---- RECORDS PROVIDED

(** * matcha: target resolution and the bind pipeline of [cmd/bind.go]

    A shallow embedding of [ParseTargets] and [Bind].  Go strings are byte
    strings ([string]), the target set [map[string]struct{}] is a finite set
    of strings ([gset string]), and the collaborators of [Bind] that live in
    other files of the package are calls answered by an arbitrary stateful
    environment. *)

From Stdlib Require Import ZArith Ascii.
From stdpp Require Import gmap strings list.

Local Open Scope string_scope.
Local Open Scope list_scope.

(** ** Go strings: runes and [strings.Fields] *)

Module GoStrings.

Definition byteZ (c : ascii) : Z := Z.of_N (Ascii.N_of_ascii c).

Definition RuneError : Z := 0xFFFD.

Definition inRange (lo hi b : Z) : bool := (lo <=? b)%Z && (b <=? hi)%Z.

Definition isCont (b : Z) : bool := inRange 0x80 0xBF b.

Definition contBits (b : Z) : Z := Z.land b 0x3F.

(** [utf8.DecodeRuneInString]: the first rune of [s] and its width in bytes;
    a malformed or truncated encoding decodes to [RuneError] of width 1. *)
Definition DecodeRuneInString (s : string) : Z * nat :=
  match s with
  | EmptyString => (RuneError, 0%nat)
  | String c0 r0 =>
    let b0 := byteZ c0 in
    if (b0 <? 0x80)%Z then (b0, 1%nat)
    else if inRange 0xC2 0xDF b0 then
      match r0 with
      | String c1 _ =>
        let b1 := byteZ c1 in
        if isCont b1
        then (Z.lor (Z.shiftl (Z.land b0 0x1F) 6) (contBits b1), 2%nat)
        else (RuneError, 1%nat)
      | _ => (RuneError, 1%nat)
      end
    else if inRange 0xE0 0xEF b0 then
      match r0 with
      | String c1 (String c2 _) =>
        let b1 := byteZ c1 in
        let b2 := byteZ c2 in
        let lo := if (b0 =? 0xE0)%Z then 0xA0%Z else 0x80%Z in
        let hi := if (b0 =? 0xED)%Z then 0x9F%Z else 0xBF%Z in
        if inRange lo hi b1 && isCont b2
        then (Z.lor (Z.shiftl (Z.land b0 0x0F) 12)
                (Z.lor (Z.shiftl (contBits b1) 6) (contBits b2)), 3%nat)
        else (RuneError, 1%nat)
      | _ => (RuneError, 1%nat)
      end
    else if inRange 0xF0 0xF4 b0 then
      match r0 with
      | String c1 (String c2 (String c3 _)) =>
        let b1 := byteZ c1 in
        let b2 := byteZ c2 in
        let b3 := byteZ c3 in
        let lo := if (b0 =? 0xF0)%Z then 0x90%Z else 0x80%Z in
        let hi := if (b0 =? 0xF4)%Z then 0x8F%Z else 0xBF%Z in
        if inRange lo hi b1 && isCont b2 && isCont b3
        then (Z.lor (Z.shiftl (Z.land b0 0x07) 18)
                (Z.lor (Z.shiftl (contBits b1) 12)
                   (Z.lor (Z.shiftl (contBits b2) 6) (contBits b3))), 4%nat)
        else (RuneError, 1%nat)
      | _ => (RuneError, 1%nat)
      end
    else (RuneError, 1%nat)
  end.
(** * Blackjack engine (src/Blackjack/Blackjack.ts): a shallow embedding

    The class [BlackjackGame] is embedded as a record of its private fields
    and every method as a function in a small state-and-exception monad:
    a JavaScript [throw] leaves the fields as they were mutated so far, so
    a computation returns an outcome together with the state it reached.

    Numbers: [rank], [suit], [bet] and [numberOfDecks] are JavaScript
    numbers that the engine only ever uses as integers; they are [Z] here.
    Array indices and lengths are [nat].  An array read out of range yields
    [undefined] in JavaScript; this is [None] of stdpp's list lookup, and a
    property read on it is the [TypeError] the runtime raises. *)

From Stdlib Require Import ZArith QArith.
From stdpp Require Import base list strings.

Local Open Scope Z_scope.
Local Open Scope list_scope.
Local Open Scope nat_scope.

(** ** Types and enums *)

Record Card := mkCard { rank : Z; suit : Z }.

Inductive GamePhase := BETTING | PLAYER_TURN | DEALER_TURN | ROUND_OVER.
Inductive HandStatus := ACTIVE | STOOD | BUST | BLACKJACK.
Inductive HandResult := PENDING | PLAYER_WINS | DEALER_WINS | PUSH.
Inductive PlayerAction := HIT | STAND | DOUBLE_DOWN | SPLIT | INSURANCE.

#[global] Instance Card_eq_dec : EqDecision Card.
Proof. solve_decision. Defined.
#[global] Instance GamePhase_eq_dec : EqDecision GamePhase.
Proof. solve_decision. Defined.
#[global] Instance HandStatus_eq_dec : EqDecision HandStatus.
Proof. solve_decision. Defined.
#[global] Instance HandResult_eq_dec : EqDecision HandResult.
Proof. solve_decision. Defined.
#[global] Instance PlayerAction_eq_dec : EqDecision PlayerAction.
Proof. solve_decision. Defined.

Record HandState := mkHand {
  cards : list Card;
  bet : Z;
  status : HandStatus;
  result : HandResult
}.

Record GameOptions := mkOptions {
  numberOfDecks : Z;
  dealerHitsOnSoft17 : bool;
  blackjackPayout : Q
}.

Record HandValue := mkValue { value : Z; isSoft : bool }.

(** The snapshot type [GameState] of the source; its fields share names
    with the private fields of the class, hence the module. *)
Module GameState.
Record t := mk {
  deckSize : nat;
  playerHands : list HandState;
  dealerHand : list Card;
  activeHandIndex : nat;
  phase : GamePhase;
  dealerUpCardValue : Z;
  availableActions : list PlayerAction
}.
End GameState.

(** The private fields of [class BlackjackGame]. *)
Record BlackjackGame := mkGame {
  deck : list Card;
  playerHands : list HandState;
  dealerHand : list Card;
  activeHandIndex : nat;
  phase : GamePhase;
  options : GameOptions
}.

Definition defaultOptions : GameOptions :=
  {| numberOfDecks := 4; dealerHitsOnSoft17 := true; blackjackPayout := 3 # 2 |}.

(** ** Hand-value calculator: [BlackjackGame.getHandValue] *)

(** One iteration of [for (const card of hand)], on the pair
    [(sum, aceCount)]. *)
Definition addCard (acc : Z * nat) (card : Card) : Z * nat :=
  let '(sum, aceCount) := acc in
  if (10 <? rank card)%Z then ((sum + 10)%Z, aceCount)
  else if (rank card =? 1)%Z then ((sum + 11)%Z, S aceCount)
  else ((sum + rank card)%Z, aceCount).

(** [while (sum > 21 && aceCount > 0) { sum -= 10; aceCount--; }] *)
Fixpoint demote (sum : Z) (aceCount : nat) : Z * nat :=
  match aceCount with
  | O => (sum, O)
  | S n => if (21 <? sum)%Z then demote (sum - 10)%Z n else (sum, aceCount)
  end.

Definition getHandValue (hand : list Card) : HandValue :=
  match hand with
  | [] => {| value := 0; isSoft := false |}
  | _ =>
    let '(sum, aceCount) := fold_left addCard hand (0%Z, O) in
    let '(sum, aceCount) := demote sum aceCount in
    {| value := sum;
       isSoft := (0 <? aceCount) && (sum + 10 * Z.of_nat aceCount <=? 21)%Z |}
  end.

(** The flag as §4.1 of the specification words it: after the demotion
    loop, [isSoft = (remaining ace-counter > 0) AND (total <= 21)].  Only
    the last line differs from [getHandValue]. *)
Definition spec_handValue (hand : list Card) : HandValue :=
  match hand with
  | [] => {| value := 0; isSoft := false |}
  | _ =>
    let '(sum, aceCount) := fold_left addCard hand (0%Z, O) in
    let '(sum, aceCount) := demote sum aceCount in
    {| value := sum; isSoft := (0 <? aceCount) && (sum <=? 21)%Z |}
  end.

(** ** Errors, outcomes and the method monad *)

(** [Error msg] is [new Error(msg)]; [TypeError prop] is the runtime's
    "Cannot read properties of undefined (reading 'prop')". *)
Inductive exn := Error (msg : string) | TypeError (prop : string).

Inductive outcome (A : Type) := Ret (a : A) | Throw (e : exn).
Arguments Ret {A} a.
Arguments Throw {A} e.

(** A method body: it runs on the fields and yields an outcome and the
    fields as it left them (also when it throws). *)
Definition M (A : Type) : Type := BlackjackGame -> outcome A * BlackjackGame.

Definition ret {A} (a : A) : M A := fun g => (Ret a, g).
Definition throw {A} (e : exn) : M A := fun g => (Throw e, g).
Definition bind {A B} (m : M A) (k : A -> M B) : M B :=
  fun g => match m g with
           | (Ret a, g') => k a g'
           | (Throw e, g') => (Throw e, g')
           end.
Definition gets {A} (f : BlackjackGame -> A) : M A := fun g => (Ret (f g), g).
Definition modify (f : BlackjackGame -> BlackjackGame) : M unit :=
  fun g => (Ret tt, f g).
(** A read-only method. *)
Definition lift {A} (f : BlackjackGame -> outcome A) : M A := fun g => (f g, g).

Notation "'let*' x ':=' m 'in' k" := (bind m (fun x => k))
  (at level 10, x name, m at level 100, k at level 200).

(** Field assignments [this.f = v]. *)
Definition set_deck (v : list Card) (g : BlackjackGame) : BlackjackGame :=
  mkGame v (playerHands g) (dealerHand g) (activeHandIndex g) (phase g) (options g).
Definition set_playerHands (v : list HandState) (g : BlackjackGame) : BlackjackGame :=
  mkGame (deck g) v (dealerHand g) (activeHandIndex g) (phase g) (options g).
Definition set_dealerHand (v : list Card) (g : BlackjackGame) : BlackjackGame :=
  mkGame (deck g) (playerHands g) v (activeHandIndex g) (phase g) (options g).
Definition set_activeHandIndex (v : nat) (g : BlackjackGame) : BlackjackGame :=
  mkGame (deck g) (playerHands g) (dealerHand g) v (phase g) (options g).
Definition set_phase (v : GamePhase) (g : BlackjackGame) : BlackjackGame :=
  mkGame (deck g) (playerHands g) (dealerHand g) (activeHandIndex g) v (options g).

Definition set_cards (v : list Card) (h : HandState) : HandState :=
  mkHand v (bet h) (status h) (result h).
Definition set_bet (v : Z) (h : HandState) : HandState :=
  mkHand (cards h) v (status h) (result h).
Definition set_status (v : HandStatus) (h : HandState) : HandState :=
  mkHand (cards h) (bet h) v (result h).
Definition set_result (v : HandResult) (h : HandState) : HandState :=
  mkHand (cards h) (bet h) (status h) v.

(** ** Arrays *)

(** [array.pop()]: the last element and the array without it; [None] is
    the [undefined] an empty array yields. *)
Fixpoint array_pop {A} (l : list A) : option (A * list A) :=
  match l with
  | [] => None
  | x :: l' =>
    match array_pop l' with
    | None => Some (x, [])
    | Some (y, r) => Some (y, x :: r)
    end
  end.

(** [array.push(x)] *)
Definition array_push {A} (x : A) (l : list A) : list A := l ++ [x].

(** [array.splice(start, 0, x)]: insert [x] before position [start]. *)
Definition splice_insert {A} (start : nat) (x : A) (l : list A) : list A :=
  take start l ++ x :: drop start l.

(** [array.findIndex((x, index) => p x index)]; [None] stands for -1. *)
Fixpoint findIndex_from {A} (p : A -> nat -> bool) (l : list A) (index : nat)
  : option nat :=
  match l with
  | [] => None
  | x :: l' => if p x index then Some index else findIndex_from p l' (S index)
  end.
Definition findIndex {A} (p : A -> nat -> bool) (l : list A) : option nat :=
  findIndex_from p l 0.

(** [[a[i], a[j]] = [a[j], a[i]]] *)
Definition swap {A} (i j : nat) (l : list A) : list A :=
  match l !! i, l !! j with
  | Some x, Some y => <[j := x]> (<[i := y]> l)
  | _, _ => l
  end.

--------

**WHAT TO WORK ON**
If a line of the data above contains "Local", copy it out.

**COMPLETED TASK**
Local Open Scope string_scope.
Local Open Scope list_scope.
Local Open Scope Z_scope.
Local Open Scope list_scope.
Local Open Scope nat_scope.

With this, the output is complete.